Это уже шёл 18-й год. В сёла-деревни были направлены конные отряды красноармейцев для отлова дезертиров. В это время уже вовсю полыхала гражданская война. Мятежи вспыхнули во многих местах России. И особенно — в Ярославле. Поэтому, видимо, были приняты жесточайшие меры по борьбе с дезертирством. В наших трёх деревнях дезертирствовали человек 10-15 от 2-х месяцев до полугода. Скитались по лесам, ночевали в овинах, на хмельниках, в речных и озёрных избушках, в стогах. По дорогам днём и ночью шныряли конные разъезды красноармейцев. Как рассказывала мать, в Ведёрках у амбаров стояли их палатки, была коновязь для лошадей. У кого были дезертиры, отбирали скот, баранов на еду.

По вечерам красноармейцы устраивали пляски, пели песни. Рассказывали, один черкес (или грузин) плясал лезгинку с бутылкой на голове, а какой-то силач перебрасывал у весовой 2-х пудовую гирю через воз с сеном. Жители деревни, дети ходили на них смотреть. Красноармейцы знакомились с местными девицами, провожали их и тем самым получали сведения о дезертирствующих.
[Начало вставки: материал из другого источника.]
(** The probe of a lookup is a [struct sched] on the stack holding the id. *)
Definition ast_sched_find_data (c : sched_context) (i : Z) : option Z :=
  match tb_lookup (key_of (objs c)) (schedq_ht c) i with
  | None => None
  | Some res => Some (if res =? NULL then NULL else data (obj (objs c) res))
  end.

(** [ast_sched_del]; the thread's last deleted id only feeds a debug message. *)
Definition ast_sched_del (c : sched_context) (i : Z) : option (Z * sched_context) :=
  if i <? 0 then Some (0, c) else
  match tb_lookup (key_of (objs c)) (schedq_ht c) i with
  | None => None
  | Some s =>
      if s =? NULL then Some (-1, c)
      else
        let h := snd (ast_heap_remove (sched_time_cmp (objs c)) (sched_heap c) s) in
        match tb_remove (key_of (objs c)) (schedq_ht c) s with
        | None => None
        | Some (_, t) =>
            let c := mk_con (eventcnt c) (u32 (schedcnt c - 1)) (highwater c) t h (schedc c)
                            (schedccnt c) (objs c) (next_obj c) (clock c) in
            Some (0, sched_release c s)
        end
  end.

(** [AST_SCHED_DEL]: up to ten attempts. *)
Fixpoint sched_del_retry (n : nat) (c : sched_context) (i : Z) : option sched_context :=
  match n with
  | O => Some c
  | S n =>
      if i >? -1 then
        match ast_sched_del c i with
        | None => None
        | Some (rc, c) => if ctrue rc then sched_del_retry n c i else Some c
        end
      else Some c
  end.

Definition AST_SCHED_DEL (c : sched_context) (i : Z) : option sched_context :=
  sched_del_retry 10 c i.

Definition ast_sched_replace_variable (ok1 ok2 : bool) (old_id : Z) (c : sched_context)
    (whn cb dat var : Z) : option (Z * sched_context) :=
  match (if old_id >? 0 then AST_SCHED_DEL c old_id else Some c) with
  | None => None
  | Some c => ast_sched_add_variable ok1 ok2 c whn cb dat var
  end.

Definition ast_sched_replace (ok1 ok2 : bool) (old_id : Z) (c : sched_context)
    (whn cb dat : Z) : option (Z * sched_context) :=
  match (if old_id >? -1 then AST_SCHED_DEL c old_id else Some c) with
  | None => None
  | Some c => ast_sched_add ok1 ok2 c whn cb dat
  end.

(** What [ast_sched_runq] does with an entry once its callback returned [res]. *)
Definition requeue (ok : bool) (c : sched_context) (current : ptr) (res : Z) : option sched_context :=
  if ctrue res then
    let s := obj (objs c) current in
    let '(t, c) := sched_settime c (when s) (if ctrue (variable s) then res else resched s) in
    let c := set_obj c current (mk_sched (id s) t (resched s) (variable s) (data s) (callback s)) in
    schedule ok c current
  else Some (sched_release c current).

Fixpoint runq_loop (fuel : nat) (ok : bool) (c : sched_context) (w : W) (whn : timeval)
    (numevents : Z) : option (Z * (sched_context * W)) :=
  match fuel with
  | O => None
  | S fuel =>
      let current := ast_heap_peek (sched_heap c) 1 in
      if current =? NULL then Some (numevents, (c, w))
      else if negb (ast_tvcmp (when (obj (objs c) current)) whn =? -1) then Some (numevents, (c, w))
      else
        let '(current, h) := ast_heap_pop (sched_time_cmp (objs c)) (sched_heap c) in
        match tb_remove (key_of (objs c)) (schedq_ht c) current with
        | None => None
        | Some (_, t) =>
            let c := mk_con (eventcnt c) (u32 (schedcnt c - 1)) (highwater c) t h (schedc c)
                            (schedccnt c) (objs c) (next_obj c) (clock c) in
            let s := obj (objs c) current in
            let '(res, (c, w)) := run_cb (callback s) (data s) (c, w) in
            match requeue ok c current res with
            | None => None
            | Some c => runq_loop fuel ok c w whn (numevents + 1)
            end
        end
  end.

(** [ast_sched_runq]; the fuel bounds the number of events run. *)
Definition ast_sched_runq (fuel : nat) (ok : bool) (c : sched_context) (w : W)
    : option (Z * (sched_context * W)) :=
  let '(now, c) := ast_tvnow c in
  runq_loop fuel ok c w (ast_tvadd now (ast_tv 0 1000)) 0.

(** [ast_sched_when]: whole seconds until the entry, -1 if there is none. *)
Definition ast_sched_when (c : sched_context) (i : Z) : option (Z * sched_context) :=
  match tb_lookup (key_of (objs c)) (schedq_ht c) i with
  | None => None
  | Some s =>
      if s =? NULL then Some (-1, c)
      else let '(now, c) := ast_tvnow c in
           Some (tv_sec (when (obj (objs c) s)) - tv_sec now, c)
  end.

End scheduler.

Arguments sched_context T : clear implicits.

(** ** Invariant and abstraction *)

#[export] Instance sched_time_cmp_order m : HeapOrder (sched_time_cmp m).
Proof.
  split; unfold sched_time_cmp; intros *; [apply tvcmp_flip|].
  intros H1 H2. by apply tvcmp_trans with (when (obj m b)).
Qed.

Lemma heap_ordered_ext cmp cmp' h : heap_wf h ->
  (forall a b, a ∈ elems h -> b ∈ elems h -> cmp a b = cmp' a b) ->
  heap_ordered cmp h -> heap_ordered cmp' h.
Proof.
  intros [Ha Hl _] Heq Ho j Hj. pose proof (half_bounds j ltac:(lia)).
  assert (Hin : forall k, (1 <= k <= cur_len h)%nat -> heap_get h k ∈ elems h).
  { intros k Hk. apply list_elem_of_lookup. exists (k - 1)%nat. unfold elems.
    rewrite lookup_take_lt by lia. apply heap_get_lookup. lia. }
  unfold heap_ge. rewrite <- Heq by (apply Hin; lia). apply Ho. lia.
Qed.

Section correctness.

Context {T : Type} {TB : ObjTable T} {TL : ObjTableLaws T}.
Implicit Types c : sched_context T.

(** The pending entries. *)
Definition pending c : list ptr := elems (sched_heap c).

Record sched_wf c : Prop := {
  sw_heap : heap_wf (sched_heap c);
  sw_off : index_offset (sched_heap c) >= 0;
  sw_order : heap_ordered (sched_time_cmp (objs c)) (sched_heap c);
  sw_table : tb_wf (key_of (objs c)) (schedq_ht c);
  sw_same : tb_objects (schedq_ht c) ≡ₚ pending c;
  sw_ids : NoDup (key_of (objs c) <$> pending c);
  sw_entry : forall p, p ∈ pending c ->
    0 < p < next_obj c /\ 0 < key_of (objs c) p < eventcnt c /\ tv_ok (when (obj (objs c) p));
  sw_cnt : schedcnt c = Z.of_nat (length (pending c));
  sw_cntb : schedcnt c < 2 ^ 32 /\ schedcnt c <= highwater c;
  sw_cache : forall p, p ∈ schedc c -> 0 < p < next_obj c /\ p ∉ pending c;
  sw_cached : NoDup (schedc c);
  sw_ccnt : schedccnt c = Z.of_nat (length (schedc c)) /\ schedccnt c <= SCHED_MAX_CACHE;
  sw_next : 0 < next_obj c;
  sw_event : 0 < eventcnt c <= 2 ^ 31
}.

(** The scheduler seen from outside: entries by id. *)
Definition abs c : gmap Z sched :=
  list_to_map ((fun p => (key_of (objs c) p, obj (objs c) p)) <$> pending c).

Lemma abs_lookup c i s : NoDup (key_of (objs c) <$> pending c) ->
  abs c !! i = Some s <-> exists p, p ∈ pending c /\ obj (objs c) p = s /\ id s = i.
Proof.
  intros Hnd. unfold abs. rewrite <- elem_of_list_to_map.
  - rewrite list_elem_of_fmap. unfold key_of. naive_solver.
  - by rewrite <- list_fmap_compose.
Qed.

Lemma abs_lookup_None c i : NoDup (key_of (objs c) <$> pending c) ->
  abs c !! i = None <-> forall p, p ∈ pending c -> key_of (objs c) p <> i.
Proof.
  intros Hnd. rewrite eq_None_not_Some. split.
  - intros Hn p Hp <-. apply Hn. exists (obj (objs c) p). apply abs_lookup; [done|]. by exists p.
  - intros Hp [s (p & Hin & <- & Hid)%abs_lookup]; [|done]. by apply (Hp p).
Qed.

Lemma obj_insert_ne m p q s : p <> q -> obj (<[p := s]> m) q = obj m q.
Proof. intros. unfold obj. by rewrite lookup_insert_ne. Qed.

Lemma obj_insert m p s : obj (<[p := s]> m) p = s.
Proof. unfold obj. by rewrite lookup_insert_eq. Qed.

(** An entry that is neither pending nor cached: the one being added, or the one
    whose callback is running. *)
Record detached (p : ptr) c : Prop := {
  dt_ptr : 0 < p < next_obj c;
  dt_pend : p ∉ pending c;
  dt_cache : p ∉ schedc c
}.

(** Memory outside the pending entries does not matter to the invariant. *)
Lemma sched_wf_set_obj c p s : sched_wf c -> p ∉ pending c -> sched_wf (set_obj c p s).
Proof.
  intros [] Hp.
  assert (Ho : forall q, q ∈ pending c -> obj (<[p := s]> (objs c)) q = obj (objs c) q).
  { intros q Hq. apply obj_insert_ne. set_solver. }
  assert (Hk : key_of (<[p := s]> (objs c)) <$> pending c = key_of (objs c) <$> pending c).
  { apply list_fmap_ext. intros i q Hq. unfold key_of. rewrite Ho; [done|].
    by eapply list_elem_of_lookup_2. }
  split; try done; cbn [objs set_obj schedq_ht sched_heap schedc].
  - eapply heap_ordered_ext; [done| |done]. intros a b Ha Hb.
    unfold sched_time_cmp. by rewrite !Ho.
  - eapply tb_wf_ext; [|done]. intros q Hq. unfold key_of. rewrite Ho; [done|].
    by rewrite <- sw_same0.
  - change (pending (set_obj c p s)) with (pending c). by rewrite Hk.
  - intros q Hq. unfold key_of. rewrite Ho by done. by apply sw_entry0.
Qed.

Lemma schedule_spec c p : sched_wf c -> detached p c ->
  (forall q, q ∈ pending c -> key_of (objs c) q <> key_of (objs c) p) ->
  0 < key_of (objs c) p < eventcnt c -> tv_ok (when (obj (objs c) p)) -> schedcnt c + 1 < 2 ^ 32 ->
  exists c', schedule true c p = Some c' /\ sched_wf c' /\ pending c' ≡ₚ p :: pending c /\
    objs c' = objs c /\ eventcnt c' = eventcnt c /\ schedc c' = schedc c /\
    next_obj c' = next_obj c /\ clock c' = clock c.
Proof.
  intros [] [Hp Hnp Hnc] Hfresh Hkey Htv Hb. unfold schedule.
  destruct (heap_push_spec (sched_time_cmp (objs c)) true (sched_heap c) p)
    as (h & -> & Hw & Ho & Hel & Hoff & Hlen); [done..|by left|]. cbn [snd].
  destruct (tb_insert_ok (key_of (objs c)) (schedq_ht c) p) as (t & -> & Tw & To);
    [done|lia| |].
  { intros o Ho'. apply Hfresh. by rewrite <- sw_same0. }
  eexists. split; [done|]. unfold pending in *.
  assert (Hcnt : u32 (schedcnt c + 1) = Z.of_nat (length (elems h))).
  { rewrite Hel. cbn. rewrite wrapu_id by (unfold in_u; lia). lia. }
  split_and!; try done. split; unfold pending; cbn; try done.
  - by rewrite Hoff.
  - by rewrite To, Hel, sw_same0.
  - rewrite Hel. cbn. apply NoDup_cons. split; [|done].
    intros (q & E & Hq)%list_elem_of_fmap. by apply (Hfresh q).
  - intros q Hq. rewrite Hel in Hq. apply elem_of_cons in Hq as [->|Hq]; [done|]. by apply sw_entry0.
  - split; [rewrite Hcnt, Hel; cbn; lia|]. case_if; lia.
  - intros q Hq. split; [by apply sw_cache0|]. rewrite Hel. intros [->|Hq']%elem_of_cons; [done|].
    by apply (sw_cache0 q Hq).
Qed.

(** One more pending entry. *)
Lemma abs_cons c c' p s : NoDup (key_of (objs c) <$> pending c) ->
  NoDup (key_of (objs c') <$> pending c') -> pending c' ≡ₚ p :: pending c ->
  obj (objs c') p = s -> (forall q, q ∈ pending c -> obj (objs c') q = obj (objs c) q) ->
  abs c' = <[id s := s]> (abs c).
Proof.
  intros Hn Hn' Hp Hs Ho.
  assert (Hfr : forall q, q ∈ pending c -> id (obj (objs c) q) <> id s).
  { rewrite Hp in Hn'. cbn in Hn'. apply NoDup_cons in Hn' as [Hn' _].
    intros q Hq E. apply Hn'. apply list_elem_of_fmap. exists q. split; [|done].
    unfold key_of. by rewrite Hs, (Ho q Hq). }
  apply map_eq. intros i. apply option_eq. intros x. rewrite abs_lookup by done.
  setoid_rewrite Hp. setoid_rewrite elem_of_cons.
  destruct (decide (id s = i)) as [<-|Hne].
  - rewrite lookup_insert_eq. split; [|naive_solver].
    intros (q & [->|Hq] & <- & Hid); [by rewrite Hs|]. rewrite Ho in Hid by done. by apply Hfr in Hid.
  - rewrite lookup_insert_ne by done. rewrite abs_lookup by done. split.
    + intros (q & [->|Hq] & <- & Hid); [congruence|]. exists q. by rewrite <- (Ho q Hq).
    + intros (q & Hq & <- & Hid). exists q. rewrite Ho by done. auto.
Qed.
Среди красноармейцев были русские, украинцы, кавказцы и латыши — эти были особо злостные. Видимо, те меры не приносили успехов борцам за советскую власть, и они решили ужесточить меры воздействия. Так, летом 18-го или 19-го года в с. Куникове были расстреляны 19 человек дезертиров и просто попавших под горячую руку людей. Тогда был расстрелян и двоюродный брат моего отца Пискунов Михаил. Он в армию не призывался, был одиночка у матери. Шёл в один летний день от Спаса, видимо, с сенокоса, его догнал конный отряд. Схватили, связали руки и повели в Куниково. Там без суда и следствия расстреляли у церкви <*>.   <*> После расстрела была объявлена амнистия дезертирам, и многие из них пошли служить в Красную Армию.
Может, в это время или раньше при таком методе борьбы с дезертирством были сожжены с. Саметь и Сельцо, где дезертирство стало угрожать положению советской власти <*>. Там многие жители ушли в отряд-банду так называемого Кости Озерова. Это был лихой царский офицер, видимо, сотрудничавший с организаторами Ярославского мятежа. У него был отряд около сотни лошадей. В местечке Омутское-Ожёга был в лесу стан на реке Касти. Это в середине четырёхугольника — в расстоянии от Петрилова, Бухалова, Привалова и наших деревень 8-10 км. Рассказывали старики, он делал набег на поезд около ст. Путятино Северной железной дороги (около Данилова) и, разоружив конвой, забрал часть оружия.   <*> Точные даты см. в статье М.А.Лапшиной «Гражданская война в Костромской губернии 1918-1919 гг.» настоящего альманаха. (Прим. ред.)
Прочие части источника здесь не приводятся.